The other solution is unrelated. I am not getting FileLoadExceptions and already running on 4.5 (which means VS 2012), so no install is needed as noted there.
Jan
Tuesday, September 4, 2012 12:11 PM -
I tried to reproduce this but I never got asked to resolve System, Version=2.0.5.0, it automatically loads System, Version=4.0.0.0.
"The best I came up until now was to remember last requested assembly and try Assembly.Load in the resolve event handler, to prevent stack overflow."
Can't you remove the Resolve event, call Assembly.Load and then put back the Resolve event?
"Also, I obviously return full framework assemblies where the portable subset is being asked, which works in my case now, but I guess there is no guarantee it will work in other cases too..."
Actually you must return a full framework assembly, you can't load version 2.0.5.0 of System in .NET 4.5! In general you can't load 2 different versions of any of the System.* assemblies. If you do try to call Assembl.Load with version 2.0.5.0 a 4.0 assembly will be returned instead.
- Marked as answer by Jan Kučera Thursday, September 6, 2012 9:15 AM
Tuesday, September 4, 2012 2:17 PM -
Thanks Mike.
I could remove the Resolve event and add it later back, the problem is how to detect that I am asked to resolve a portable library assembly, or more generally, that I am asked to resolve an assembly that Assembly.Load would succeed loading. I could just try it each time and put it into try block, but is it the best way to check?
"Actually you must return a full framework assembly, you can't load version 2.0.5.0 of System in .NET 4.5! In general you can't load 2 different versions of any of the System.* assemblies. If you do try to call Assembl.Load with version 2.0.5.0 a 4.0 assembly will be returned instead."
Then I take it that it actually is guaranted. :-)
Jan
As for the repro, maybe you could try with the Assembly.Load(byte[]) overload to load a portable assembly.
Tuesday, September 4, 2012 2:31 PM -
"the problem is how to detect that I am asked to resolve a portable library assembly"
You can use AssemblyName to parse the requested assembly name and check the Flags property for AssemblyNameFlags.Retargetable.
"or more generally, that I am asked to resolve an assembly that Assembly.Load would succeed loading. "
The problem is that this situation should not happen, Resolve is the last thing CLR tries when loading an assembly, it is only raised if all other attempts failed (load from GAC, load from appdomain base dir etc.).
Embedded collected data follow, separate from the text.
Lemma compile_tex_compilation_error_witness :
  exists s' : state,
    compile_tex sample_config failing_compiler sample_tex_file "latex" ".dvi"
                empty_state
    = (Raise (CompilationError "latex" "dvi" (log_path sample_tex_file)), s')
    /\ LogError ("l.12 \foo" ++ newline) ∈ events s'.
Proof.
  eexists. split.
  - apply (compile_tex_compilation_error sample_config failing_compiler
             sample_tex_file "latex" ".dvi"
             (Str.join " "
                [ "latex"; "-interaction=batchmode";
                  "-output-format=" ++ Str.quoted "dvi"; "-halt-on-error";
                  "-output-directory=" ++ Str.quoted "media/Tex";
                  Str.quoted sample_tex_file; ">"; Posix.os_devnull ])
             empty_state 256%Z
             (<[log_path sample_tex_file
                := File (String.concat EmptyString log_with_location)]> ∅)
             log_with_location
             [take 4 (drop 1 log_with_location)]).
    + vm_compute. reflexivity.
    + vm_compute. reflexivity.
    + reflexivity.
    + discriminate.
    + vm_compute. reflexivity.
    + vm_compute. repeat constructor.
  - vm_compute. list_member.
Defined.

(** The excerpt for the last line of a log cannot be taken. *)
Lemma error_excerpt_of_last_line (log : list string) (line : string) :
  last log = Some line ->
  log !! (length log - 1) = Some line
  /\ error_excerpt log (length log - 1) = Raise IndexError.
Proof.
  intros Hlast. rewrite last_lookup in Hlast.
  replace (Init.Nat.pred (length log)) with (length log - 1) in Hlast by lia.
  split; [exact Hlast|].
  apply lookup_lt_Some in Hlast.
  unfold error_excerpt. simpl.
  rewrite (proj2 (lookup_ge_None log (length log - 1 + 1))) by lia.
  reflexivity.
Qed.

(** X5. A failed compilation whose log ends with a line starting with [!]
    (as the log of a run that was halted on its first error does) ends in
    [IndexError], not in [CompilationError]: the scan for the excerpt of
    that line reads past the end of the log. *)
Theorem compile_tex_index_error :
  forall (config : Config)
         (os_system : string -> gmap string node -> Z * gmap string node)
         (tex_file tex_compiler output_format command : string) (s : state)
         (exit_code : Z) (d : gmap string node) (log : list string)
         (line : string),
    exists_on (disk s) (compiled_path tex_file output_format) = false ->
    tex_compilation_command tex_compiler output_format
      (Posix.as_posix tex_file) (Posix.as_posix (config_tex_dir config))
    = Ok command ->
    os_system command (disk s) = (exit_code, d) ->
    exit_code <> 0%Z ->
    log_lines d (log_path tex_file) = Some log ->
    last log = Some line ->
    Str.startswith line "!" = true ->
    exists s' : state,
      compile_tex config os_system tex_file tex_compiler output_format s
      = (Raise IndexError, s')
      /\ disk s' = d.
Proof.
  intros config os_system tex_file tex_compiler output_format command s
         exit_code d log line Hex Hcmd Hsys Hcode Hlog Hlast Hbang.
  rewrite (compile_tex_failed_run config os_system tex_file tex_compiler
             output_format command s exit_code d log Hex Hcmd Hsys Hcode Hlog).
  destruct (error_excerpt_of_last_line log line Hlast) as [Hlook Hraise].
  assert (Hin : (length log - 1) ∈ log_error_pos log).
  { apply log_error_pos_spec. exists line. auto. }
  destruct (log_error_pos log) as [|lineno positions] eqn:Hpos.
  - apply elem_of_nil in Hin. contradiction.
  - unfold mbind, M_bind, bind, logger_error, emit. cbn [disk events].
    match goal with
    | |- context [report_errors log ?ps ?st] =>
        destruct (report_errors_raise log ps st) as (s' & Hrun & Hdisk)
    end.
    + apply Exists_exists. exists (length log - 1). auto.
    + rewrite Hrun. exists s'. split; [reflexivity|exact Hdisk].
Qed.

Lemma compile_tex_index_error_witness :
  exists s' : state,
    compile_tex sample_config halting_compiler sample_tex_file "pdflatex"
                ".pdf" empty_state
    = (Raise IndexError, s').
Proof.
  destruct (compile_tex_index_error sample_config halting_compiler
              sample_tex_file "pdflatex" ".pdf"
              (Str.join " "
                 [ "pdflatex"; "-interaction=batchmode";
                   "-output-format=" ++ Str.quoted "pdf"; "-halt-on-error";
                   "-output-directory=" ++ Str.quoted "media/Tex";
                   Str.quoted sample_tex_file; ">"; Posix.os_devnull ])
              empty_state 256%Z
              (<[log_path sample_tex_file
                 := File (String.concat EmptyString log_ending_with_error)]> ∅)
              log_ending_with_error
              ("!  ==> Fatal error occurred, no output PDF file produced!"
                 ++ newline))
    as (s' & Hrun & _).
  - vm_compute. reflexivity.
  - vm_compute. reflexivity.
  - reflexivity.
  - discriminate.
  - vm_compute. reflexivity.
  - reflexivity.
  - reflexivity.
  - exists s'. exact Hrun.
Defined.

(** X6. On a cache miss with a compiler that returns status 0,
    [compile_tex] returns the expected path and the state that the run left;
    it does not look whether the file is there. *)
Theorem compile_tex_trusts_exit_status :
  forall (config : Config)
         (os_system : string -> gmap string node -> Z * gmap string node)
         (tex_file tex_compiler output_format command : string) (s : state)
         (d : gmap string node),
    exists_on (disk s) (compiled_path tex_file output_format) = false ->
    tex_compilation_command tex_compiler output_format
      (Posix.as_posix tex_file) (Posix.as_posix (config_tex_dir config))
    = Ok command ->
    os_system command (disk s) = (0%Z, d) ->
    compile_tex config os_system tex_file tex_compiler output_format s
    = (Ok (compiled_path tex_file output_format),
       State d (events s ++ [System command])).
Proof.
  intros config os_system tex_file tex_compiler output_format command s d.
  apply compile_tex_success.
Qed.

Lemma compile_tex_trusts_exit_status_witness :
  exists s' : state,
    compile_tex sample_config silent_converter sample_tex_file "latex" ".dvi"
                empty_state
    = (Ok sample_dvi_file, s')
    /\ exists_on (disk s') sample_dvi_file = false.
Proof.
  eexists. split.
  - apply (compile_tex_trusts_exit_status sample_config silent_converter
             sample_tex_file "latex" ".dvi"
             (Str.join " "
                [ "latex"; "-interaction=batchmode";
                  "-output-format=" ++ Str.quoted "dvi"; "-halt-on-error";
                  "-output-directory=" ++ Str.quoted "media/Tex";
                  Str.quoted sample_tex_file; ">"; Posix.os_devnull ])
             empty_state ∅).
    + vm_compute. reflexivity.
    + vm_compute. reflexivity.
    + reflexivity.
  - vm_compute. reflexivity.
Defined.

(** ** The document generator, once more *)

(** X7. [generate_tex_file] is idempotent on its own: from every state it
    returns a path, and a second call from the state it leaves returns the
    same path and leaves that state as it is. *)
Theorem generate_tex_file_twice :
  forall (config : Config) (expression : string)
         (environment : option string) (tex_template : option TexTemplate)
         (s : state),
    exists (result : string) (s' : state),
      generate_tex_file config expression environment tex_template s
      = (Ok result, s')
      /\ generate_tex_file config expression environment tex_template s'
         = (Ok result, s').
Proof.
  intros config expression environment tex_template s.
  destruct (generate_tex_file config expression environment tex_template s)
    as [r s'] eqn:Hrun.
  pose proof Hrun as Hrun'. rewrite generate_tex_file_run in Hrun'.
  injection Hrun' as <- Hs'.
  eexists. exists s'. split; [reflexivity|].
  apply generate_tex_file_leaves in Hrun. destruct Hrun as (_ & Hdir & Hfile).
  rewrite generate_tex_file_run. unfold after_makedirs. rewrite Hdir.
  unfold after_write. rewrite Hfile. reflexivity.
Qed.



Example generate_tex_file_makes_ancestors :
  (disk (generate_tex_file sample_config "x^2" None None empty_state).2)
    !! "media" = Some Dir.
Proof. vm_compute. reflexivity. Qed.

(** X9. For a working directory that is not the empty path, the document
    lies under it: its path is [tex_dir], then a slash unless [tex_dir] ends
    with one, then the 16 digits of the fingerprint and [.tex]. *)
Theorem generate_tex_file_under_tex_dir :
  forall (config : Config) (expression : string)
         (environment : option string) (tex_template : option TexTemplate)
         (s : state),
    let output :=
      render expression environment
             (default (config_tex_template config) tex_template) in
    let tex_dir := config_tex_dir config in
    let separator :=
      if Str.endswith tex_dir "/" then EmptyString else "/" in
    tex_dir <> EmptyString ->
    exists s' : state,
      generate_tex_file config expression environment tex_template s
      = (Ok (tex_dir ++ separator ++ tex_hash output ++ ".tex"), s')
      /\ String.prefix tex_dir (tex_dir ++ separator ++ tex_hash output
                                  ++ ".tex") = true
      /\ String.length (tex_dir ++ separator ++ tex_hash output ++ ".tex")
         = String.length tex_dir + String.length separator + 20.
Proof.
  intros config expression environment tex_template s output tex_dir
         separator Hdir.
  eexists. split; [|split].
  - rewrite generate_tex_file_run. fold output. fold tex_dir. f_equal. f_equal.
    unfold Posix.path_join. rewrite tex_hash_not_absolute. unfold separator.
    destruct (String.eqb_spec tex_dir EmptyString) as [E|_]; [contradiction|].
    cbn [orb].
    destruct (Str.endswith tex_dir "/");
      rewrite ?string_append_nil_l, !string_append_assoc; reflexivity.
  - apply prefix_iff. eexists. reflexivity.
  - rewrite !string_length_append.
    rewrite (tex_hash_length output). unfold separator.
    destruct (Str.endswith tex_dir "/"); simpl; lia.
Qed.

Lemma generate_tex_file_under_tex_dir_witness :
  exists s' : state,
    generate_tex_file sample_config "x^2" None None empty_state
    = (Ok ("media/Tex" ++ "/"
           ++ tex_hash (get_texcode_for_expression sample_template "x^2")
           ++ ".tex"), s').
Proof.
  destruct (generate_tex_file_under_tex_dir sample_config "x^2" None None
              empty_state) as (s' & Hrun & _).
  - discriminate.
  - exists s'. exact Hrun.
Defined.

(** ** Command construction, once more *)

(** X10. [tex_compilation_command] builds a command exactly for the four
    compilers of the latex family, with any output format, and for [xelatex]
    with the formats [.xdv] and [.pdf]; for every other pair of arguments it
    raises, and neither the file nor the directory matters. *)
Theorem tex_compilation_command_defined_iff :
  forall tex_compiler output_format tex_file tex_dir : string,
    (exists command : string,
        tex_compilation_command tex_compiler output_format tex_file tex_dir
        = Ok command)
    <-> tex_compiler ∈ latex_family
        \/ (tex_compiler = "xelatex"
            /\ (output_format = ".xdv" \/ output_format = ".pdf")).
Proof.
  intros tex_compiler output_format tex_file tex_dir.
  unfold tex_compilation_command, tex_compilation_commands.
  destruct (decide (tex_compiler ∈ latex_family)) as [Hin|Hout].
  - rewrite bool_decide_eq_true_2 by exact Hin. split; [auto|eauto].
  - rewrite bool_decide_eq_false_2 by exact Hout.
    destruct (String.eqb_spec tex_compiler "xelatex") as [->|Hne].
    + destruct (String.eqb_spec output_format ".xdv") as [->|Hxdv].
      * split; [auto|eauto].
      * destruct (String.eqb_spec output_format ".pdf") as [->|Hpdf].
        -- split; [auto|eauto].
        -- split.
           ++ intros [command H]. discriminate H.
           ++ intros [H|[_ [H|H]]]; contradiction.
    + split.
      * intros [command H]. discriminate H.
      * intros [H|[H _]]; contradiction.
Qed.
Also, it is recommended that Resolve should return null if it doesn't recognize an assembly, have you tried to do that for such assemblies?
- Marked as answer by Jan Kučera Thursday, September 6, 2012 9:15 AM
Tuesday, September 4, 2012 2:51 PM -
The retargetable name part sounds like it would do, thanks!
Yes I did, if I return null, it throws a FileNotFoundException.